Stored data entries:
◇ ◇ ◇ ◇ ◇ ◇ ◇

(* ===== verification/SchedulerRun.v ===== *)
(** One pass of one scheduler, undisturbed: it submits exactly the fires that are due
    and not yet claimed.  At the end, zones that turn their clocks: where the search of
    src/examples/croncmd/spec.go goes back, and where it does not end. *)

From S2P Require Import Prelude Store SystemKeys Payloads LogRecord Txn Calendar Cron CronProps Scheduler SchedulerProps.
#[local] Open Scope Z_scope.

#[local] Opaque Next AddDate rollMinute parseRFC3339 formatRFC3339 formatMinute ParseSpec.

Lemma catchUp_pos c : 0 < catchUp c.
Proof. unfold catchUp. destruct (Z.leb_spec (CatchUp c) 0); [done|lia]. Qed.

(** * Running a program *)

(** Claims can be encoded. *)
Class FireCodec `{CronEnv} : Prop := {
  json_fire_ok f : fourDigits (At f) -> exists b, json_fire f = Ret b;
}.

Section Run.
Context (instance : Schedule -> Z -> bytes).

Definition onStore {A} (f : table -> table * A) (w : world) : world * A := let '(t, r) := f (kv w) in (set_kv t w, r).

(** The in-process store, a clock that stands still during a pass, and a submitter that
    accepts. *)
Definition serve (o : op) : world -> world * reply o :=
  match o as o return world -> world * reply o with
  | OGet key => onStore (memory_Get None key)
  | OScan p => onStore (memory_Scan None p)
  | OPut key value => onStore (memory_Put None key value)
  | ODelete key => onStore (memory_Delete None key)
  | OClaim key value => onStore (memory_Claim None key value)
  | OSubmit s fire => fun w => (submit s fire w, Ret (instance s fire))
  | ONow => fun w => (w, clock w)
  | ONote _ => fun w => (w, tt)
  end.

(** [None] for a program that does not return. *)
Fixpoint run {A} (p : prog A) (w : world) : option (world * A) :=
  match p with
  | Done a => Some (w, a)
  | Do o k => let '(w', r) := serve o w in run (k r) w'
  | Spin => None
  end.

◇ ◇ ◇ ◇ ◇ ◇ ◇

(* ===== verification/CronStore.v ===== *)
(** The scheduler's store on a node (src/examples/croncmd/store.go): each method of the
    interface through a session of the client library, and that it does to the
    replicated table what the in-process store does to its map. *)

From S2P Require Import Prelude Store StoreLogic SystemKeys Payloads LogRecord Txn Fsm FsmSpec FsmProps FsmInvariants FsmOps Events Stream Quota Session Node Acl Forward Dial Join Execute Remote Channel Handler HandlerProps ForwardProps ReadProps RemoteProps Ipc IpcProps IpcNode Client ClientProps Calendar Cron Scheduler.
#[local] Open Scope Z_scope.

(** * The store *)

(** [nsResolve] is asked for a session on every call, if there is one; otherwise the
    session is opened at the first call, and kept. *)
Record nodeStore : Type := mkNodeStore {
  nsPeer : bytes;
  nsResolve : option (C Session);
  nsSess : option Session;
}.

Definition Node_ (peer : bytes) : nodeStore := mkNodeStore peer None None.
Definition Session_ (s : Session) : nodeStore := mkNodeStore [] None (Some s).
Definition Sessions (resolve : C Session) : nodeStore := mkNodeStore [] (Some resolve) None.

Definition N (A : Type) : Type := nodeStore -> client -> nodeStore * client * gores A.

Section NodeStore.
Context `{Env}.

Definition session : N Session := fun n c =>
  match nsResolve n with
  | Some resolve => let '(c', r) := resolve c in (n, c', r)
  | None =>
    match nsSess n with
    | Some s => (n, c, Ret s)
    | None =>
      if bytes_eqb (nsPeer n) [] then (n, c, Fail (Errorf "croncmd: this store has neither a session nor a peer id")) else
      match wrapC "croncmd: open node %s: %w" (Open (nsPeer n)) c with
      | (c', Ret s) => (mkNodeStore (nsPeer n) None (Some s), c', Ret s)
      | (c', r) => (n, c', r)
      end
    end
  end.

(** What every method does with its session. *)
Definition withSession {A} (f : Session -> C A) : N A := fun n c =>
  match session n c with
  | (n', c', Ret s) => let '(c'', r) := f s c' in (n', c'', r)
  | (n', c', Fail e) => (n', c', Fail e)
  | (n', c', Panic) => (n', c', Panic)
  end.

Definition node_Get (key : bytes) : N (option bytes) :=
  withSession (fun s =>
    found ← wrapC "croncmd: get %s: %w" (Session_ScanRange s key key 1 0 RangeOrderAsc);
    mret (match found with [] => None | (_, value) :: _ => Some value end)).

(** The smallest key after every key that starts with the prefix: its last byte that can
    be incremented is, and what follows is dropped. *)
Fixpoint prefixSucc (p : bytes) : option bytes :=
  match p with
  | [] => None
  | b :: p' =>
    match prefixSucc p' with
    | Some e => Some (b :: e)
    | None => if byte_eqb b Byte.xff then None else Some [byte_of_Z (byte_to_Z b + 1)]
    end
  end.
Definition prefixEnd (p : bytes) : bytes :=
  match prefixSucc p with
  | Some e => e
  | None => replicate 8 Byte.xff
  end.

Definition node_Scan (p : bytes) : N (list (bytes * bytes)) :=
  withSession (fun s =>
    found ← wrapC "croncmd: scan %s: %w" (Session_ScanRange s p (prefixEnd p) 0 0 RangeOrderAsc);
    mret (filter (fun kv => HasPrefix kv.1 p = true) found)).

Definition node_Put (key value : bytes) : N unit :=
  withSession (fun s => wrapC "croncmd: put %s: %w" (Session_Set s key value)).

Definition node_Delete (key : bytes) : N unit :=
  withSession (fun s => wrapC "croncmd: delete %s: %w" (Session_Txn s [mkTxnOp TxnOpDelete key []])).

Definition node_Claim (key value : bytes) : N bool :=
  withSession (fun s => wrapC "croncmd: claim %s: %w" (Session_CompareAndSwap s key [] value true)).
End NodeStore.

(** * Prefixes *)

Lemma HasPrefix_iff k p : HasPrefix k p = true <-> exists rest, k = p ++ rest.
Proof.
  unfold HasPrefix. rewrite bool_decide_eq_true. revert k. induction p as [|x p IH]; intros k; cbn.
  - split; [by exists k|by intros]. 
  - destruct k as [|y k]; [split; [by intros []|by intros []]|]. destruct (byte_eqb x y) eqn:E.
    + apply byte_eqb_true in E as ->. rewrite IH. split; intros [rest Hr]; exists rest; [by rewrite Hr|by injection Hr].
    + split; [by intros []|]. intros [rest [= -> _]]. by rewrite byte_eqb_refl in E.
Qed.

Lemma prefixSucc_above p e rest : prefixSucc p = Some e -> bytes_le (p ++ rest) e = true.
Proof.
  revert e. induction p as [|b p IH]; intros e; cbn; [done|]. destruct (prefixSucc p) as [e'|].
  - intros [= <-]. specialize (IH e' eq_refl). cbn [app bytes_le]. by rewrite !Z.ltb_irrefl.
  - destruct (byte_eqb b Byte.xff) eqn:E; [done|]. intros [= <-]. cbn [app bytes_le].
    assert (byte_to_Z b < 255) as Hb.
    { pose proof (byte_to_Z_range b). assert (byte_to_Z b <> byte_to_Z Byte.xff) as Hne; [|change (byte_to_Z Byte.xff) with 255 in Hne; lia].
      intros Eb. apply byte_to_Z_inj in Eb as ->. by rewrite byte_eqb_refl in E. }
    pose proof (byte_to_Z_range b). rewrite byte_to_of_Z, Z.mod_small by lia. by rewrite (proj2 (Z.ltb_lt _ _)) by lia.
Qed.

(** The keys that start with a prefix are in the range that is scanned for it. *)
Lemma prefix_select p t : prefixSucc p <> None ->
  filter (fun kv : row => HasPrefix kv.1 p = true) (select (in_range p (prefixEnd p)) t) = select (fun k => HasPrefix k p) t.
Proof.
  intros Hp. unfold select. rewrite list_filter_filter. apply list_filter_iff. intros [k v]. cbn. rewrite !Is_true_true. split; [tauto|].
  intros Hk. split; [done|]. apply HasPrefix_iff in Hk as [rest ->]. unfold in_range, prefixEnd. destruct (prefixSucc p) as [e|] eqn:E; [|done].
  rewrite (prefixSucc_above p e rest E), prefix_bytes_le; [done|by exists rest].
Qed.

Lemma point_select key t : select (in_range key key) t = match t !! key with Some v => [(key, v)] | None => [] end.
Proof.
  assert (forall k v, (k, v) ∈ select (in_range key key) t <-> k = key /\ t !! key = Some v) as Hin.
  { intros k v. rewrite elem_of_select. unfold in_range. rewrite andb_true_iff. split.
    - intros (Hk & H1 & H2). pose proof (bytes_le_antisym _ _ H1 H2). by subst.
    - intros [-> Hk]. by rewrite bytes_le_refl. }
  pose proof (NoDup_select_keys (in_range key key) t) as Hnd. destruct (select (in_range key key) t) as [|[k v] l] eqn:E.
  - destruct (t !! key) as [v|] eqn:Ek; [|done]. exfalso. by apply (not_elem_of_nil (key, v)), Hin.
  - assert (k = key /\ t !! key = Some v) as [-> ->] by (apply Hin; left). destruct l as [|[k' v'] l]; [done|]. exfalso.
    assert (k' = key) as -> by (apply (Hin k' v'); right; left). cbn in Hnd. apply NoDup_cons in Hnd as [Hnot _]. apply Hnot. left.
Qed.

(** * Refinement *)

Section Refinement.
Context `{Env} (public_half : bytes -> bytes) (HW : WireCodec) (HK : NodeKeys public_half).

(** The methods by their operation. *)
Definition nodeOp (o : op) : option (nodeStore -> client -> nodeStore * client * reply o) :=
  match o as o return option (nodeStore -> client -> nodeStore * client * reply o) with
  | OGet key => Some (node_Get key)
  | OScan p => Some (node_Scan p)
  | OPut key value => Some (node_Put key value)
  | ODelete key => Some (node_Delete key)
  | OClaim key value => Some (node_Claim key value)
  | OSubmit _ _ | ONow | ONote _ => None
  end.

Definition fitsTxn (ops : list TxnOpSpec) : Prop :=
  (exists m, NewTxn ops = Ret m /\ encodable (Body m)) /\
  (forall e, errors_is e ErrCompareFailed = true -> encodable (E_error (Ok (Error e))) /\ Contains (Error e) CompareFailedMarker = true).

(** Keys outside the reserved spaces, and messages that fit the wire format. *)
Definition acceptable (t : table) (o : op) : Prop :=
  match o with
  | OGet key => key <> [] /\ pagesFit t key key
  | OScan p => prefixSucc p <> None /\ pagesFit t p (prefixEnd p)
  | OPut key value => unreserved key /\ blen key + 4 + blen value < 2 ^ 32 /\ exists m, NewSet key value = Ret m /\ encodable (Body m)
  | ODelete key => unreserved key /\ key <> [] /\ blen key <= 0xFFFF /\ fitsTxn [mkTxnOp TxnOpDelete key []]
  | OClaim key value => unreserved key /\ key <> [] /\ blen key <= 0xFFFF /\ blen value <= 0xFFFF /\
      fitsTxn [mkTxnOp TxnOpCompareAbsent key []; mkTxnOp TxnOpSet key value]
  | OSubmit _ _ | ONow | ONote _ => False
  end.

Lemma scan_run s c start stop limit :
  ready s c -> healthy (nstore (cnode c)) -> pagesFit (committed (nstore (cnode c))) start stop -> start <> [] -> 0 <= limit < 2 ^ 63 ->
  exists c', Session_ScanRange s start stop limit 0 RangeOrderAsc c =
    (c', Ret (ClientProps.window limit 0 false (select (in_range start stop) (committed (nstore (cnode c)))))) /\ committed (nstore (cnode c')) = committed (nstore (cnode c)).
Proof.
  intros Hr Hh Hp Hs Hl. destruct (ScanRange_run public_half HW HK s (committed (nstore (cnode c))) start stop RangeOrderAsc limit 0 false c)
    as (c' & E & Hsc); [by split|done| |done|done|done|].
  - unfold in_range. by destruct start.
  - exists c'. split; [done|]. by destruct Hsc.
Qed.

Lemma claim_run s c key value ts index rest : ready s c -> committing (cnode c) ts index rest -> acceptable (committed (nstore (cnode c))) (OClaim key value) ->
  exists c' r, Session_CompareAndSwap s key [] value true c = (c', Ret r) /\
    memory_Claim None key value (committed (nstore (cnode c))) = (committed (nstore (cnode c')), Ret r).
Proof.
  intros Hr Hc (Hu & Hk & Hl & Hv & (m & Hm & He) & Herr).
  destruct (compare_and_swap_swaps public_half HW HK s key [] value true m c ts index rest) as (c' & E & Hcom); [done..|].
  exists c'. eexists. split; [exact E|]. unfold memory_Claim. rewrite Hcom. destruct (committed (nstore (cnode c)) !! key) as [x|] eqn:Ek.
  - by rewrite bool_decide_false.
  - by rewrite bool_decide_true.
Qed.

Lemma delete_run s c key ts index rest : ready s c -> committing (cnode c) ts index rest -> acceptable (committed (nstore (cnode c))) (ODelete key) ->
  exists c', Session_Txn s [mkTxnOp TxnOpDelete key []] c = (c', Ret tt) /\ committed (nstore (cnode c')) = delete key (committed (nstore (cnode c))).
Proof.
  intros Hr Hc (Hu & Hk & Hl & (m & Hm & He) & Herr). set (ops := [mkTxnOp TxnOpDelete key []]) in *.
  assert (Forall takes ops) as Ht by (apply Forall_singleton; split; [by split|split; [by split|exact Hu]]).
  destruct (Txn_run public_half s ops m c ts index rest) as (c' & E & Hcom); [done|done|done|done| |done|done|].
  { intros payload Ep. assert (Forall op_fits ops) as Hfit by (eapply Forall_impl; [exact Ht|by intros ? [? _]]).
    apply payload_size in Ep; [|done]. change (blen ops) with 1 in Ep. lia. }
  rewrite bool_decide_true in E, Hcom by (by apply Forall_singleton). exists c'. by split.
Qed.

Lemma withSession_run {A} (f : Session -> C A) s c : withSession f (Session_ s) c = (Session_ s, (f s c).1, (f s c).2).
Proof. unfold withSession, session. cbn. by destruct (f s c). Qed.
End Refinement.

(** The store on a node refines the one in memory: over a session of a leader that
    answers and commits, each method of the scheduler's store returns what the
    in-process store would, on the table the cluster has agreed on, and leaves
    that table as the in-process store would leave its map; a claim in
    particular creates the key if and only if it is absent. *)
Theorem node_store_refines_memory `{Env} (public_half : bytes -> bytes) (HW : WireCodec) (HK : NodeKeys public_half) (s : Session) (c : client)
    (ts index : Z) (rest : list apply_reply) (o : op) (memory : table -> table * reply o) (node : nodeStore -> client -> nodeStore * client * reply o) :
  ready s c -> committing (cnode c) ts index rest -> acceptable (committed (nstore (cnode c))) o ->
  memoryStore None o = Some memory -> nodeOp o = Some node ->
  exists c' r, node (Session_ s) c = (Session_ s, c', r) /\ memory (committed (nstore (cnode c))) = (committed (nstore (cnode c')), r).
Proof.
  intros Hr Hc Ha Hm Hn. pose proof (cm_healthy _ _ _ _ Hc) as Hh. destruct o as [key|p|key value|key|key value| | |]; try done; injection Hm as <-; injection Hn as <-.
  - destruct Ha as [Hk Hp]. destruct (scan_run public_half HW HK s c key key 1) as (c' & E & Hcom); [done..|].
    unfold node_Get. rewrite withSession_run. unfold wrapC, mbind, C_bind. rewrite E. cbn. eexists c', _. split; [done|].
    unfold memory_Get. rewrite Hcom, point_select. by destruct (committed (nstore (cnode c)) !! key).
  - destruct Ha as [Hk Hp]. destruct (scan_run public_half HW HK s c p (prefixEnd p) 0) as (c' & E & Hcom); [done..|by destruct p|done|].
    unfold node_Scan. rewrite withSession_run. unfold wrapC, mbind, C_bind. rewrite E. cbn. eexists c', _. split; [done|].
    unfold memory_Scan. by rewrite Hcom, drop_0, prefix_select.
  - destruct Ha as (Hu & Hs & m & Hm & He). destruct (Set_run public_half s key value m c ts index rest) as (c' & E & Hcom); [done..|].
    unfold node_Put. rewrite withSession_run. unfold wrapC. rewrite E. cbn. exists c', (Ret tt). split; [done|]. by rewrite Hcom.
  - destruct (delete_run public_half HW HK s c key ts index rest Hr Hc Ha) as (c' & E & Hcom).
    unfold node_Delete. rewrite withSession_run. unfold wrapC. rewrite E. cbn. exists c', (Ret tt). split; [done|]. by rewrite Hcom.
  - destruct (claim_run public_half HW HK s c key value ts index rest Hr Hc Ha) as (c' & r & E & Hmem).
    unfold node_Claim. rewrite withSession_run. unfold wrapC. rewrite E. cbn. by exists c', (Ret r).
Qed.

◇ ◇ ◇ ◇ ◇ ◇ ◇

**WORK TO COMPLETE:** Return the span of lines in the data above that opens at the line with "Definition session : N Session := fun n c =>" and closes at the line with "Definition node_Delete (key", exactly, ends included, nothing else.

**EXERCISE OUTPUT:**
Definition session : N Session := fun n c =>
  match nsResolve n with
  | Some resolve => let '(c', r) := resolve c in (n, c', r)
  | None =>
    match nsSess n with
    | Some s => (n, c, Ret s)
    | None =>
      if bytes_eqb (nsPeer n) [] then (n, c, Fail (Errorf "croncmd: this store has neither a session nor a peer id")) else
      match wrapC "croncmd: open node %s: %w" (Open (nsPeer n)) c with
      | (c', Ret s) => (mkNodeStore (nsPeer n) None (Some s), c', Ret s)
      | (c', r) => (n, c', r)
      end
    end
  end.

(** What every method does with its session. *)
Definition withSession {A} (f : Session -> C A) : N A := fun n c =>
  match session n c with
  | (n', c', Ret s) => let '(c'', r) := f s c' in (n', c'', r)
  | (n', c', Fail e) => (n', c', Fail e)
  | (n', c', Panic) => (n', c', Panic)
  end.

Definition node_Get (key : bytes) : N (option bytes) :=
  withSession (fun s =>
    found ← wrapC "croncmd: get %s: %w" (Session_ScanRange s key key 1 0 RangeOrderAsc);
    mret (match found with [] => None | (_, value) :: _ => Some value end)).

(** The smallest key after every key that starts with the prefix: its last byte that can
    be incremented is, and what follows is dropped. *)
Fixpoint prefixSucc (p : bytes) : option bytes :=
  match p with
  | [] => None
  | b :: p' =>
    match prefixSucc p' with
    | Some e => Some (b :: e)
    | None => if byte_eqb b Byte.xff then None else Some [byte_of_Z (byte_to_Z b + 1)]
    end
  end.
Definition prefixEnd (p : bytes) : bytes :=
  match prefixSucc p with
  | Some e => e
  | None => replicate 8 Byte.xff
  end.

Definition node_Scan (p : bytes) : N (list (bytes * bytes)) :=
  withSession (fun s =>
    found ← wrapC "croncmd: scan %s: %w" (Session_ScanRange s p (prefixEnd p) 0 0 RangeOrderAsc);
    mret (filter (fun kv => HasPrefix kv.1 p = true) found)).

Definition node_Put (key value : bytes) : N unit :=
  withSession (fun s => wrapC "croncmd: put %s: %w" (Session_Set s key value)).

Definition node_Delete (key : bytes) : N unit :=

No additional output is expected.